Lemma trailer_split acc tail data evs st n :
  no_break acc -> ref_run (mkChunked TrailerLine acc tail) data = (evs, Ok (st, Some n)) ->
  exists l rest, acc ++ data = l ++ crlf ++ rest /\ complete_line (l ++ crlf)
    /\ ((l = [] /\ evs = [EvTrailerLine crlf] /\ (length acc + n = 2)%nat)
        \/ exists evs' n', l <> [] /\ evs = EvTrailerLine (l ++ crlf) :: evs'
             /\ ref_run (mkChunked TrailerLine [] tail) rest = (evs', Ok (st, Some n')) /\ (length acc + n = length l + 2 + n')%nat).
Proof.
  revert acc evs n. induction data as [|b data IH]; intros acc evs n Hn; [done|].
  intros (evs1 & st1 & H)%ref_run_cons_inv. revert H. ref_tac.
  destruct (Z.ltb_spec MAX_HTTP_HEADER_BYTES (zlen (acc ++ [b]))); [naive_solver|].
  destruct (bytes_strip_suffix (acc ++ [b]) crlf) as [body|] eqn:Hs.
  - destruct (line_end acc b body) as (Hacc & -> & Hcat & Hl); [done..|].
    rewrite Hcat. destruct (Nat.eqb_spec (length (body ++ crlf)) 2) as [H2|H2].
    + assert (body = []) as -> by (destruct body; [done | len]).
      intros [(? & -> & ->)|(? & ? & ? & _)]; [|done]. simplify_eq. exists [], data. split; [done|]. split; [done|]. by left.
    + intros [(? & _)|(evs2 & n' & Hb & Hr & -> & ->)]; [done|]. simplify_eq.
      exists body, data. split; [by rewrite <- !app_assoc|]. split; [done|]. right. exists evs2, n'.
      split_and!; [by intros ->| done | done | len].
  - intros [(? & _)|(evs2 & n' & Hb & Hr & -> & ->)]; [done|]. simplify_eq.
    destruct (IH (acc ++ [b]) evs2 n') as (l & rest & Hcat & Hl & Hor); [by apply no_break_snoc | done |].
    exists l, rest. rewrite <- Hcat, <- app_assoc. split; [done|]. split; [done|]. rewrite length_app in Hor. cbn [length] in Hor.
    destruct Hor as [(-> & -> & ?)|(evs' & m & ? & -> & ? & ?)]; [left|right; exists evs', m]; split_and!; done || lia.
Qed.
(* ===== verification/HttpText.v ===== *)
(** * HTTP requests as the secret handler reads them

    The text functions of [engine/secrets/handler.rs]: request lines and
    targets, authorities, the framing fields, [Authorization] values and the
    tests that tell HTTP from other protocols; with what they use of
    [std::net]'s address parser. *)

From S2P Require Import Prelude Text Addr Chunked.
From Stdlib Require Import Strings.Byte.

Implicit Types (s data headers : list byte) (b : byte).

(** ** Constants *)

Definition MAX_HTTP_BODY_BUFFER_BYTES : Z := 16 * 1024 * 1024.
Definition HTTP2_PREFACE : list byte := bytes_of "PRI * HTTP/2.0" ++ crlf ++ crlf ++ bytes_of "SM" ++ crlf ++ crlf.
Definition AUTHORIZATION_HEADER_NAME : list byte := bytes_of "authorization:".

(** ** Addresses ([IpAddr::from_str]) *)

Fixpoint read_digits (radix acc : Z) (count : nat) s : Z * nat * list byte :=
  match s with
  | b :: s' => match to_digit radix b with
               | Some d => read_digits radix (acc * radix + d) (S count) s'
               | None => (acc, count, s)
               end
  | [] => (acc, count, [])
  end.

Definition read_number (radix : Z) (max_digits : nat) (max : Z) (allow_zero_prefix : bool) s : option (Z * list byte) :=
  let '(v, count, rest) := read_digits radix 0 0 s in
  if (max_digits <? count)%nat || (max <? v) || (count =? 0)%nat then None
  else if negb allow_zero_prefix && bytes_starts_with s (bytes_of "0") && (1 <? count)%nat then None
  else Some (v, rest).

(** [read_separator]: the separator comes before every item but the first. *)
Definition read_separator {A} (sep : byte) (index : nat) (inner : list byte -> option (A * list byte)) s : option (A * list byte) :=
  if (0 <? index)%nat then let* rest := bytes_strip_prefix [sep] s in inner rest else inner s.

Fixpoint read_octets (n i : nat) (acc : Z) s : option (Z * list byte) :=
  match n with
  | O => Some (acc, s)
  | S n' =>
      let* (octet, rest) := read_separator "."%byte i (read_number 10 3 255 false) s in
      read_octets n' (S i) (acc * 256 + octet) rest
  end.
Definition read_ipv4_addr s : option (Z * list byte) := read_octets 4 0 0 s.

Fixpoint read_groups (left i : nat) s : list Z * bool * list byte :=
  match left with
  | O => ([], false, s)
  | S left' =>
      match (if (0 <? left')%nat then read_separator ":"%byte i read_ipv4_addr s else None) with
      | Some (v4, rest) => ([v4 `div` 65536; v4 `mod` 65536], true, rest)
      | None =>
          match read_separator ":"%byte i (read_number 16 4 65535 true) s with
          | Some (g, rest) => let '(gs, v4, rest') := read_groups left' (S i) rest in (g :: gs, v4, rest')
          | None => ([], false, s)
          end
      end
  end.

Definition groups_value (gs : list Z) : Z := fold_left (fun acc g => acc * 65536 + g) gs 0.

Definition read_ipv6_addr s : option (Z * list byte) :=
  let '(head, head_ipv4, rest) := read_groups 8 0 s in
  if (length head =? 8)%nat then Some (groups_value head, rest)
  else if head_ipv4 then None
  else
    let* rest' := bytes_strip_prefix (bytes_of "::") rest in
    let '(tl, _, rest'') := read_groups (8 - (length head + 1)) 0 rest' in
    Some (groups_value (head ++ replicate (8 - length head - length tl) 0 ++ tl), rest'').

Definition parse_ip_addr s : option IpAddr :=
  match read_ipv4_addr s with
  | Some (a, rest) => if decide (rest = []) then Some (V4 a) else None
  | None => match read_ipv6_addr s with
            | Some (a, []) => Some (V6 a)
            | _ => None
            end
  end.

(** ** Request lines *)

Definition is_http_token_byte b : bool :=
  existsb (byte_eqb b) (bytes_of "!#$%&'*+-.^_`|~") || is_ascii_alphanumeric b.

Fixpoint skip_empty_lines (fuel : nat) data : list byte :=
  match fuel with
  | O => data
  | S fuel' => match bytes_strip_prefix crlf data with Some rest => skip_empty_lines fuel' rest | None => data end
  end.
Definition skip_leading_empty_http_lines data : list byte := skip_empty_lines (length data) data.

Definition split_http_request_line (request_line : list byte) : option (list byte * list byte * list byte) :=
  match split_whitespace request_line with
  | [method; target; version] => if forallb is_http_token_byte method then Some (method, target, version) else None
  | _ => None
  end.

Definition http_request_version (request_line : list byte) : option (list byte) :=
  let* (_, _, version) := split_http_request_line request_line in Some version.

Definition absolute_form_authority (target : list byte) : result SecretViolationAction (option (list byte)) :=
  match split_once_at (bytes_of "://") target with
  | None => Ok None
  | Some (scheme, rest) =>
      if negb (eq_ignore_ascii_case scheme (bytes_of "http")) && negb (eq_ignore_ascii_case scheme (bytes_of "https")) then Err Block
      else
        let authority := take_until (fun b => existsb (byte_eqb b) (bytes_of "/?#")) rest in
        if decide (authority = []) then Err Block
        else if existsb (byte_eqb "@"%byte) authority then Err Block
        else Ok (Some authority)
  end.

Definition request_target_authority (method target : list byte) : result SecretViolationAction (option (list byte)) :=
  if bytes_starts_with target (bytes_of "/") || bool_decide (target = bytes_of "*") then Ok None
  else
    let? found := absolute_form_authority target in
    match found with
    | Some authority => Ok (Some authority)
    | None =>
        if eq_ignore_ascii_case method (bytes_of "CONNECT") then
          if bool_decide (target = []) || existsb (byte_eqb "/"%byte) target || existsb (byte_eqb "@"%byte) target then Err Block
          else Ok (Some target)
        else Err Block
    end.

Record HttpRequestMetadata := mkMetadata {
  host_headers : list (list byte);
  target_authority : option (list byte);
  target_scheme : option (list byte)
}.

Definition nonempty s : bool := negb (bool_decide (s = [])).
Definition is_nil s : bool := bool_decide (s = []).

(** The loop of [parse_http_request_metadata] over the header lines. *)
Definition metadata_line (hosts : list (list byte)) (l : list byte) : result SecretViolationAction (list (list byte)) :=
  match split_once ":"%byte l with
  | None => Err Block
  | Some (name, value) =>
      if is_nil name || negb (forallb is_http_token_byte name) then Err Block
      else if eq_ignore_ascii_case name (bytes_of "host") then Ok (hosts ++ [str_trim value]) else Ok hosts
  end.

Definition parse_http_request_metadata (header_bytes : list byte) : result SecretViolationAction (option HttpRequestMetadata) :=
  if negb (utf8_valid header_bytes) then Err Block
  else match skip_while is_nil (split_crlf header_bytes) with
  | [] => Ok None
  | request_line :: lines =>
      match split_http_request_line request_line with
      | None => Err Block
      | Some (method, target, version) =>
          if bool_decide (version = bytes_of "HTTP/2.0") then Err Block
          else if negb (bytes_starts_with version (bytes_of "HTTP/1.")) then Err Block
          else
            let? target_authority := request_target_authority method target in
            let target_scheme := fst <$> split_once_at (bytes_of "://") target in
            let? hosts := try_fold metadata_line [] (take_until is_nil lines) in
            if decide (hosts = []) then Err Block
            else Ok (Some (mkMetadata hosts target_authority target_scheme))
      end
  end.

------------------------------

▶ _Task brief_
Lines holding the string "existsb": find them in the listing above and copy each one.

▶ _Task solution_
  existsb (byte_eqb b) (bytes_of "!#$%&'*+-.^_`|~") || is_ascii_alphanumeric b.
        let authority := take_until (fun b => existsb (byte_eqb b) (bytes_of "/?#")) rest in
        else if existsb (byte_eqb "@"%byte) authority then Err Block
          if bool_decide (target = []) || existsb (byte_eqb "/"%byte) target || existsb (byte_eqb "@"%byte) target then Err Block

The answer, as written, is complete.